* _BRIEF_: Write out the data below exactly, from its first line to the line containing "Definition redircmd (subcmd", that line included.

|---|

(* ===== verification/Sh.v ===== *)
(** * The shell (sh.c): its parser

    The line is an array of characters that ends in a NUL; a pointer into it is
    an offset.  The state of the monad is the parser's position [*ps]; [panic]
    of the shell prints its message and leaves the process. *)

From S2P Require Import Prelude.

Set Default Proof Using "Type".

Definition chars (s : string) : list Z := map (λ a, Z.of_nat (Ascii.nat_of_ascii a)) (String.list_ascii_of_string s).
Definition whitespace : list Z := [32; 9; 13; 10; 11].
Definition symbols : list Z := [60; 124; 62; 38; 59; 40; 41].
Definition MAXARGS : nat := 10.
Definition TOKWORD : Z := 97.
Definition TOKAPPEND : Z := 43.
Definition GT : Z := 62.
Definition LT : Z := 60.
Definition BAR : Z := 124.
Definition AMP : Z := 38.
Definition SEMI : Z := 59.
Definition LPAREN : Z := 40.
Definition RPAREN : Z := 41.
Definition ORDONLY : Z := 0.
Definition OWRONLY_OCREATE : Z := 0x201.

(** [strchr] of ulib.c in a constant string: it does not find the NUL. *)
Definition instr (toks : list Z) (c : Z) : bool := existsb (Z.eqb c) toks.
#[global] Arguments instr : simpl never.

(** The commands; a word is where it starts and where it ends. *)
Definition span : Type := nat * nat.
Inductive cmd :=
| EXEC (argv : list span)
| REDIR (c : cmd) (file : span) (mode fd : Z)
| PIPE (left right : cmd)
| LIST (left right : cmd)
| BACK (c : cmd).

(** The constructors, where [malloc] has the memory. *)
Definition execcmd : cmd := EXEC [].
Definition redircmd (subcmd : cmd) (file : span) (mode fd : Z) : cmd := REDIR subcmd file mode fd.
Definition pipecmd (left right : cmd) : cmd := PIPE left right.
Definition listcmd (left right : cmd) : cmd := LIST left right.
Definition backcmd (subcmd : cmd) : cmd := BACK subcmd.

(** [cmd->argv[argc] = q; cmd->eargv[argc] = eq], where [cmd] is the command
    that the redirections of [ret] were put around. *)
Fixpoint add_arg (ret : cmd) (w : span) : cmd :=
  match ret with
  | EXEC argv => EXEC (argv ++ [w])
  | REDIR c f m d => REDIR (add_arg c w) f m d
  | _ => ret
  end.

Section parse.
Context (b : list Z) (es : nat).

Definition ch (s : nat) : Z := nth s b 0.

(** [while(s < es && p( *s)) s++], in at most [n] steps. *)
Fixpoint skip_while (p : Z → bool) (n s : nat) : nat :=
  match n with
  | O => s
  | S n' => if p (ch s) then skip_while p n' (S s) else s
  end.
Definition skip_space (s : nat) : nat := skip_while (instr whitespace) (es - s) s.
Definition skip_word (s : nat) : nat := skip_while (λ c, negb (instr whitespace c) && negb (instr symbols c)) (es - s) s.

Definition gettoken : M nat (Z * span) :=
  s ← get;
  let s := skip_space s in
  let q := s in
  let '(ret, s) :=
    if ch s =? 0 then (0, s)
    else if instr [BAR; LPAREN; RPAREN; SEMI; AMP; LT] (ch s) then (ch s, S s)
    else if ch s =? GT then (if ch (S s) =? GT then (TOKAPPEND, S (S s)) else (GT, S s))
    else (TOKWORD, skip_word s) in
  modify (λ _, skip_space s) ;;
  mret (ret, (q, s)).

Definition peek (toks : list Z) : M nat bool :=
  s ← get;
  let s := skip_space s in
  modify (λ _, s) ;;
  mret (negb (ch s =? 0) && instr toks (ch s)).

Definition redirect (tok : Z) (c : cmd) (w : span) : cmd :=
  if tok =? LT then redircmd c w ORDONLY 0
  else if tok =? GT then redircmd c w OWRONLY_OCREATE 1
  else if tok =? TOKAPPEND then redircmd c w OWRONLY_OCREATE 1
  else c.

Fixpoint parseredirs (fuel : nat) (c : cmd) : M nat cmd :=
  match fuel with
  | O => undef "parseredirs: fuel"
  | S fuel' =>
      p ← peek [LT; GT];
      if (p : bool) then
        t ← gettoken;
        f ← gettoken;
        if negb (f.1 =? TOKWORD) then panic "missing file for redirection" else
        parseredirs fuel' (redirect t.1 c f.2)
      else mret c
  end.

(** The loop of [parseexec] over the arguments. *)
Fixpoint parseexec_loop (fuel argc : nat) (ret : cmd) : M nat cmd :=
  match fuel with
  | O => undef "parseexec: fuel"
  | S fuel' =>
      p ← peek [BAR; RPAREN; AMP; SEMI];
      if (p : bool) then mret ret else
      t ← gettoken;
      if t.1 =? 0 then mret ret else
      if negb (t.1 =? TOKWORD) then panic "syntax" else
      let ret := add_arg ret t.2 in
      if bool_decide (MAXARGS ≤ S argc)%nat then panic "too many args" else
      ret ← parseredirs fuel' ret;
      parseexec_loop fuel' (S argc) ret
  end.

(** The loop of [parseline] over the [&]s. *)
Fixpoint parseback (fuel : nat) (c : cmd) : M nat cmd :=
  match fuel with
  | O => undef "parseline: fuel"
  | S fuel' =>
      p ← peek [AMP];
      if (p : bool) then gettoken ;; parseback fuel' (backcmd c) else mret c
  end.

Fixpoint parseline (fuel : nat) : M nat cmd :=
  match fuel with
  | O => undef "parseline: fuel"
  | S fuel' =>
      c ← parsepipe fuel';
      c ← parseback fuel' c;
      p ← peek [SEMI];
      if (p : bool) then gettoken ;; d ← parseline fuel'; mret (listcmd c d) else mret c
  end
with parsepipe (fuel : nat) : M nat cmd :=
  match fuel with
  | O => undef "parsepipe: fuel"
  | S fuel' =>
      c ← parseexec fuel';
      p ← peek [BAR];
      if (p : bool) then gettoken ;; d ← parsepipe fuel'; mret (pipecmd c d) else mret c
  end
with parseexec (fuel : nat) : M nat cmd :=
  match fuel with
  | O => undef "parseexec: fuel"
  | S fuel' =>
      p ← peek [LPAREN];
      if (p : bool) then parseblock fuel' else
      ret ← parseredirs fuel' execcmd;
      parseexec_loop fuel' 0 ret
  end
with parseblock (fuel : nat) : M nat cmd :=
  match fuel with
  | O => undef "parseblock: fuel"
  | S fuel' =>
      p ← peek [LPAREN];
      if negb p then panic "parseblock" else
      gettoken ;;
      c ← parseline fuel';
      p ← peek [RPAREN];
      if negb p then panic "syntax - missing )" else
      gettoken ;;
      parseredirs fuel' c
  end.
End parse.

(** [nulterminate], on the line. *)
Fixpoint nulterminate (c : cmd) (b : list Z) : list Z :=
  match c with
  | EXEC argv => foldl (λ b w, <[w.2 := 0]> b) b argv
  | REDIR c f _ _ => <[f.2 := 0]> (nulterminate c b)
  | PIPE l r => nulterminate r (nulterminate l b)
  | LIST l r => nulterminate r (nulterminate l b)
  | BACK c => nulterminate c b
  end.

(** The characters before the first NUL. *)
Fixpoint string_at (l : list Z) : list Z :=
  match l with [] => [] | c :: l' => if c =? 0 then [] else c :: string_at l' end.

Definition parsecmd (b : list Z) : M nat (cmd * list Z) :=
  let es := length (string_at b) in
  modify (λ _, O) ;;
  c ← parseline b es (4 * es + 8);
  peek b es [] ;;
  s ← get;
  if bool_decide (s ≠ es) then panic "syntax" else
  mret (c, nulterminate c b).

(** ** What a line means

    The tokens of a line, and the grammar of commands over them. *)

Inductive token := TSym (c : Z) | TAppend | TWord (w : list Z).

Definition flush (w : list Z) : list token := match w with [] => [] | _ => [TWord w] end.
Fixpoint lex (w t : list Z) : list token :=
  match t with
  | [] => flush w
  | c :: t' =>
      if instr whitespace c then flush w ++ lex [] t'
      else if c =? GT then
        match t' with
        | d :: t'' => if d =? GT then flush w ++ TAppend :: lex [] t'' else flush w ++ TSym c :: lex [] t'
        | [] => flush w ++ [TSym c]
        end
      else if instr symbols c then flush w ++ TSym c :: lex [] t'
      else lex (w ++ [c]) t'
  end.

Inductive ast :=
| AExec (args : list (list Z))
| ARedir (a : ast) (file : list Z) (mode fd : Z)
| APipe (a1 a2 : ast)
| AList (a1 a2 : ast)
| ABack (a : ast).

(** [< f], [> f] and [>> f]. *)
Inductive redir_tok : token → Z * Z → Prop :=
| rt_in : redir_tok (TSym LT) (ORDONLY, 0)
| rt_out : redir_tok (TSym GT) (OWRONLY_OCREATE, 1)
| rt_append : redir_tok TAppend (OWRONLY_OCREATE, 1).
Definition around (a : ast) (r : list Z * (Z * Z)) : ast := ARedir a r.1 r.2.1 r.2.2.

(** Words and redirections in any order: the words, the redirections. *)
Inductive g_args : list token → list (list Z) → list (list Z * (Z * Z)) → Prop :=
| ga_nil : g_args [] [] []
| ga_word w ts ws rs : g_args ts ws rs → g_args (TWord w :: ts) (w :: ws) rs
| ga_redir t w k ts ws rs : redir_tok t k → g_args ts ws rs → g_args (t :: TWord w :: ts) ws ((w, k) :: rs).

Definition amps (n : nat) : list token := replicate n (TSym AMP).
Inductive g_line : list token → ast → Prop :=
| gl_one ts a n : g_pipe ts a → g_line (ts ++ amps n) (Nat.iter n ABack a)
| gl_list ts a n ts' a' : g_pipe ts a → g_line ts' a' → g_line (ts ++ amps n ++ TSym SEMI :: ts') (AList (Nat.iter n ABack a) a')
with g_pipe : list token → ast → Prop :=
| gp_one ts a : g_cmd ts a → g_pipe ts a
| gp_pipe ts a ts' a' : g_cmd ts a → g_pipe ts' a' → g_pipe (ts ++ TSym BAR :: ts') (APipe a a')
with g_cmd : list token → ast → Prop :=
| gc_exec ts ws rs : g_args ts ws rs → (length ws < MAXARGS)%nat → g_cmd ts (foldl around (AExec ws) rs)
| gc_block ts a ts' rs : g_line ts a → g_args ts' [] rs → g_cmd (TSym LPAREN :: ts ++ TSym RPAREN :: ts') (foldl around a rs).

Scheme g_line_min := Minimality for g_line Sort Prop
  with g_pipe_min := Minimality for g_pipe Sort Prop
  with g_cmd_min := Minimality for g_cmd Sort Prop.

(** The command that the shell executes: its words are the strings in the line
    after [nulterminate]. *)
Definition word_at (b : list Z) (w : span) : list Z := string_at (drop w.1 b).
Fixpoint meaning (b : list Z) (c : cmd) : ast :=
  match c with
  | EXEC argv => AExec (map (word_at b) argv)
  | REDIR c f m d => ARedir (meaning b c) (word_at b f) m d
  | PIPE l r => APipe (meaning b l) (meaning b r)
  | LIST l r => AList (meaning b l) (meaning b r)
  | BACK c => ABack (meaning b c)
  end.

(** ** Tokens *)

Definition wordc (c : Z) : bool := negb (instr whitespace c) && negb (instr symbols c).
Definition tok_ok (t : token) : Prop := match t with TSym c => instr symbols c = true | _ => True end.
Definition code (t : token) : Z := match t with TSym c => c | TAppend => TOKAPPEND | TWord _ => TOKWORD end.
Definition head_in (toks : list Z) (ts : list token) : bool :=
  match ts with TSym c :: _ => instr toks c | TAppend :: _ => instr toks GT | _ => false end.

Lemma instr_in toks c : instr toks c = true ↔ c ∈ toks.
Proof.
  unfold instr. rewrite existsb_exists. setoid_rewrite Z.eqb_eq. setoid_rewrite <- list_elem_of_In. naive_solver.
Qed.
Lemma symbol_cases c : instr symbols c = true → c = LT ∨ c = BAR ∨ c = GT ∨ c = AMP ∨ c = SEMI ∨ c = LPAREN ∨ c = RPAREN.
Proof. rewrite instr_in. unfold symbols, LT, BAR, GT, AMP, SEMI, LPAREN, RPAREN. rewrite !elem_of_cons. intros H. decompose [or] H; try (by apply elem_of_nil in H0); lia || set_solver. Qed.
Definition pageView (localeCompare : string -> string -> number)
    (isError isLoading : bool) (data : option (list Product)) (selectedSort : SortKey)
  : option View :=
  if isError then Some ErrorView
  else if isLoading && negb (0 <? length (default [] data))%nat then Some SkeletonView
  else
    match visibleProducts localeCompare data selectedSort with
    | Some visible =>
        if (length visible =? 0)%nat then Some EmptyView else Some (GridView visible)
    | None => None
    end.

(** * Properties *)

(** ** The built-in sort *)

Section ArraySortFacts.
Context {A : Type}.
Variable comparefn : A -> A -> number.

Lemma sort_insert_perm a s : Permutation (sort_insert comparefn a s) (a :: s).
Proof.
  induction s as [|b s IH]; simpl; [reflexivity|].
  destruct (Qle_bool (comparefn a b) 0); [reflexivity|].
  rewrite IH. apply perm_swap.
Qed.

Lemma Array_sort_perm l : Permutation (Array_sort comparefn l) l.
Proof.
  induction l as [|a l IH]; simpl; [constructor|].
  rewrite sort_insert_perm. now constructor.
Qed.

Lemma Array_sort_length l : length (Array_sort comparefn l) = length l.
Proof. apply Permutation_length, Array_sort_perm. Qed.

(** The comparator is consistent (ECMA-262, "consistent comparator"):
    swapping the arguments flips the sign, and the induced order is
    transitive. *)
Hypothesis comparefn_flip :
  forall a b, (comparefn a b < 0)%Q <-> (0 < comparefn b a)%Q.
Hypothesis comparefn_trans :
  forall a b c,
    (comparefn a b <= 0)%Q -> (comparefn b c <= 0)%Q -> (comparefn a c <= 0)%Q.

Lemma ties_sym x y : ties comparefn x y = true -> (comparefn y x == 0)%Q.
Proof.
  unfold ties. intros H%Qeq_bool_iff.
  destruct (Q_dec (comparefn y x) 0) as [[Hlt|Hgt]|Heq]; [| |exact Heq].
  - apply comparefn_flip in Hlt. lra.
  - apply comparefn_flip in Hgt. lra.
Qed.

|---|

* _EXERCISE OUTPUT_:
(* ===== verification/Sh.v ===== *)
(** * The shell (sh.c): its parser

    The line is an array of characters that ends in a NUL; a pointer into it is
    an offset.  The state of the monad is the parser's position [*ps]; [panic]
    of the shell prints its message and leaves the process. *)

From S2P Require Import Prelude.

Set Default Proof Using "Type".

Definition chars (s : string) : list Z := map (λ a, Z.of_nat (Ascii.nat_of_ascii a)) (String.list_ascii_of_string s).
Definition whitespace : list Z := [32; 9; 13; 10; 11].
Definition symbols : list Z := [60; 124; 62; 38; 59; 40; 41].
Definition MAXARGS : nat := 10.
Definition TOKWORD : Z := 97.
Definition TOKAPPEND : Z := 43.
Definition GT : Z := 62.
Definition LT : Z := 60.
Definition BAR : Z := 124.
Definition AMP : Z := 38.
Definition SEMI : Z := 59.
Definition LPAREN : Z := 40.
Definition RPAREN : Z := 41.
Definition ORDONLY : Z := 0.
Definition OWRONLY_OCREATE : Z := 0x201.

(** [strchr] of ulib.c in a constant string: it does not find the NUL. *)
Definition instr (toks : list Z) (c : Z) : bool := existsb (Z.eqb c) toks.
#[global] Arguments instr : simpl never.

(** The commands; a word is where it starts and where it ends. *)
Definition span : Type := nat * nat.
Inductive cmd :=
| EXEC (argv : list span)
| REDIR (c : cmd) (file : span) (mode fd : Z)
| PIPE (left right : cmd)
| LIST (left right : cmd)
| BACK (c : cmd).

(** The constructors, where [malloc] has the memory. *)
Definition execcmd : cmd := EXEC [].
Definition redircmd (subcmd : cmd) (file : span) (mode fd : Z) : cmd := REDIR subcmd file mode fd.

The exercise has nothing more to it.